== TASK DESCRIPTION ==
Each record should be reproduced exactly.
---
Lemma new_statuses_idem me mine lb :
  ns_Name mine = me →
  new_statuses me mine (set_NodeStatuses lb (new_statuses me mine lb)) = new_statuses me mine lb.
Proof.
  intros Hmine. set (names := elems (Names (Nodes (Spec lb)))).
  set (old := lb_NodeStatuses (Status lb)).
  change (append None (omap (status_of me mine (append None (omap (status_of me mine old) names)))
            names) = append None (omap (status_of me mine old) names)). f_equal.
  assert (∀ l : list string, (∀ x, x ∈ l → x ∈ names) →
    omap (status_of me mine (append None (omap (status_of me mine old) names))) l =
    omap (status_of me mine old) l) as Hgo; [|by apply Hgo].
  induction l as [|x l IH]; intros Hsub; [done|]. cbn [omap list_omap].
  rewrite IH by (intros y Hy; apply Hsub; by right).
  replace (status_of me mine (append None (omap (status_of me mine old) names)) x)
    with (status_of me mine old x); [done|].
  unfold status_of at 1 2. case_bool_decide; [done|]. rewrite elems_append. simpl.
  symmetry. apply find_omap_status; [done|done|]. apply Hsub. by left.
Qed.

(** ** The provider's methods *)
Section facts.
Context {E : Type} `{!ProcFS E, !OS E, !Iptables E, !IpvsEnv E}.
Context `{!OSLaws E, !IptablesLaws E, !IpvsEnvLaws E}.
Context (range_map : gmap string string → list (string * string)).
Implicit Types p : IpvsProvider E.

(** [registerNodeNetwork] in terms of [new_statuses]. *)
Lemma registerNodeNetwork_eq l lb nns s p :
  ∃ nets : NodeStatus → allNodeIfaceNetList,
    (∀ mine n, n ∈ elems (Names (Nodes (Spec lb))) →
       nets mine !! n = status_of (nodeName p) mine (lb_NodeStatuses (Status lb)) n) ∧
    registerNodeNetwork l lb nns (s, p) =
    match getCurrentNodeIfaceIPs (net_Interfaces (env p)) (nodeName p) nns with
    | Panic why => (Panic why, (s, p))
    | Err e => (Ok (∅, false, Some e), (s, p))
    | Ok mine =>
        let new := new_statuses (nodeName p) mine lb in
        if DeepEqual (lb_NodeStatuses (Status lb)) new then (Ok (nets mine, false, None), (s, p))
        else
          let lb' := set_NodeStatuses lb new in
          let s' := <[l := lb']> s in
          match LoadBalancer_Update lb' (env p) with
          | (Ok _, e) => (Ok (∅, true, None), (s', with_env p e))
          | (Err err, e) => (Ok (∅, true, Some err), (s', with_env p e))
          | (Panic why, e) => (Panic why, (s', with_env p e))
          end
    end.
Proof.
  exists (λ mine, (foldl (merge_status (nodeName p) mine (lb_NodeStatuses (Status lb)))
    (None, {[ nodeName p := mine ]}) (elems (Names (Nodes (Spec lb))))).2).
  split.
  - intros mine n Hn.
    rewrite (proj2 (merge_status_fold (nodeName p) mine _ _ None {[ nodeName p := mine ]})).
    unfold status_of. destruct (decide (n = nodeName p)) as [->|Hne].
    + rewrite decide_False by tauto. rewrite bool_decide_true by done. apply lookup_singleton_eq.
    + rewrite decide_True by done. rewrite bool_decide_false by done.
      destruct (List.find _ _); [done|]. by rewrite lookup_singleton_ne.
  - unfold registerNodeNetwork. destruct (getCurrentNodeIfaceIPs _ _ _) as [mine| |]; [|done..].
    pose proof (proj1 (merge_status_fold (nodeName p) mine (lb_NodeStatuses (Status lb))
      (elems (Names (Nodes (Spec lb)))) None {[ nodeName p := mine ]})) as H1.
    destruct (foldl _ _ _) as [new nets]. simpl in H1. subst new. done.
Qed.

Lemma getCurrentNodeIfaceIPs_name ifs me nns st :
  getCurrentNodeIfaceIPs ifs me nns = Ok st → ns_Name st = me.
Proof.
  unfold getCurrentNodeIfaceIPs, mbind, result_bind. destruct ifs; try done.
  destruct (select_ifaces nns a); try done. by intros [= <-].
Qed.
---
== SOLUTION ==
Lemma new_statuses_idem me mine lb :
  ns_Name mine = me →
  new_statuses me mine (set_NodeStatuses lb (new_statuses me mine lb)) = new_statuses me mine lb.
Proof.
  intros Hmine. set (names := elems (Names (Nodes (Spec lb)))).
  set (old := lb_NodeStatuses (Status lb)).
  change (append None (omap (status_of me mine (append None (omap (status_of me mine old) names)))
            names) = append None (omap (status_of me mine old) names)). f_equal.
  assert (∀ l : list string, (∀ x, x ∈ l → x ∈ names) →
    omap (status_of me mine (append None (omap (status_of me mine old) names))) l =
    omap (status_of me mine old) l) as Hgo; [|by apply Hgo].
  induction l as [|x l IH]; intros Hsub; [done|]. cbn [omap list_omap].
  rewrite IH by (intros y Hy; apply Hsub; by right).
  replace (status_of me mine (append None (omap (status_of me mine old) names)) x)
    with (status_of me mine old x); [done|].
  unfold status_of at 1 2. case_bool_decide; [done|]. rewrite elems_append. simpl.
  symmetry. apply find_omap_status; [done|done|]. apply Hsub. by left.
Qed.

(** ** The provider's methods *)
Section facts.
Context {E : Type} `{!ProcFS E, !OS E, !Iptables E, !IpvsEnv E}.
Context `{!OSLaws E, !IptablesLaws E, !IpvsEnvLaws E}.
Context (range_map : gmap string string → list (string * string)).
Implicit Types p : IpvsProvider E.

(** [registerNodeNetwork] in terms of [new_statuses]. *)
Lemma registerNodeNetwork_eq l lb nns s p :
  ∃ nets : NodeStatus → allNodeIfaceNetList,
    (∀ mine n, n ∈ elems (Names (Nodes (Spec lb))) →
       nets mine !! n = status_of (nodeName p) mine (lb_NodeStatuses (Status lb)) n) ∧
    registerNodeNetwork l lb nns (s, p) =
    match getCurrentNodeIfaceIPs (net_Interfaces (env p)) (nodeName p) nns with
    | Panic why => (Panic why, (s, p))
    | Err e => (Ok (∅, false, Some e), (s, p))
    | Ok mine =>
        let new := new_statuses (nodeName p) mine lb in
        if DeepEqual (lb_NodeStatuses (Status lb)) new then (Ok (nets mine, false, None), (s, p))
        else
          let lb' := set_NodeStatuses lb new in
          let s' := <[l := lb']> s in
          match LoadBalancer_Update lb' (env p) with
          | (Ok _, e) => (Ok (∅, true, None), (s', with_env p e))
          | (Err err, e) => (Ok (∅, true, Some err), (s', with_env p e))
          | (Panic why, e) => (Panic why, (s', with_env p e))
          end
    end.
Proof.
  exists (λ mine, (foldl (merge_status (nodeName p) mine (lb_NodeStatuses (Status lb)))
    (None, {[ nodeName p := mine ]}) (elems (Names (Nodes (Spec lb))))).2).
  split.
  - intros mine n Hn.
    rewrite (proj2 (merge_status_fold (nodeName p) mine _ _ None {[ nodeName p := mine ]})).
    unfold status_of. destruct (decide (n = nodeName p)) as [->|Hne].
    + rewrite decide_False by tauto. rewrite bool_decide_true by done. apply lookup_singleton_eq.
    + rewrite decide_True by done. rewrite bool_decide_false by done.
      destruct (List.find _ _); [done|]. by rewrite lookup_singleton_ne.
  - unfold registerNodeNetwork. destruct (getCurrentNodeIfaceIPs _ _ _) as [mine| |]; [|done..].
    pose proof (proj1 (merge_status_fold (nodeName p) mine (lb_NodeStatuses (Status lb))
      (elems (Names (Nodes (Spec lb)))) None {[ nodeName p := mine ]})) as H1.
    destruct (foldl _ _ _) as [new nets]. simpl in H1. subst new. done.
Qed.

Lemma getCurrentNodeIfaceIPs_name ifs me nns st :
  getCurrentNodeIfaceIPs ifs me nns = Ok st → ns_Name st = me.
Proof.
  unfold getCurrentNodeIfaceIPs, mbind, result_bind. destruct ifs; try done.
  destruct (select_ifaces nns a); try done. by intros [= <-].
Qed.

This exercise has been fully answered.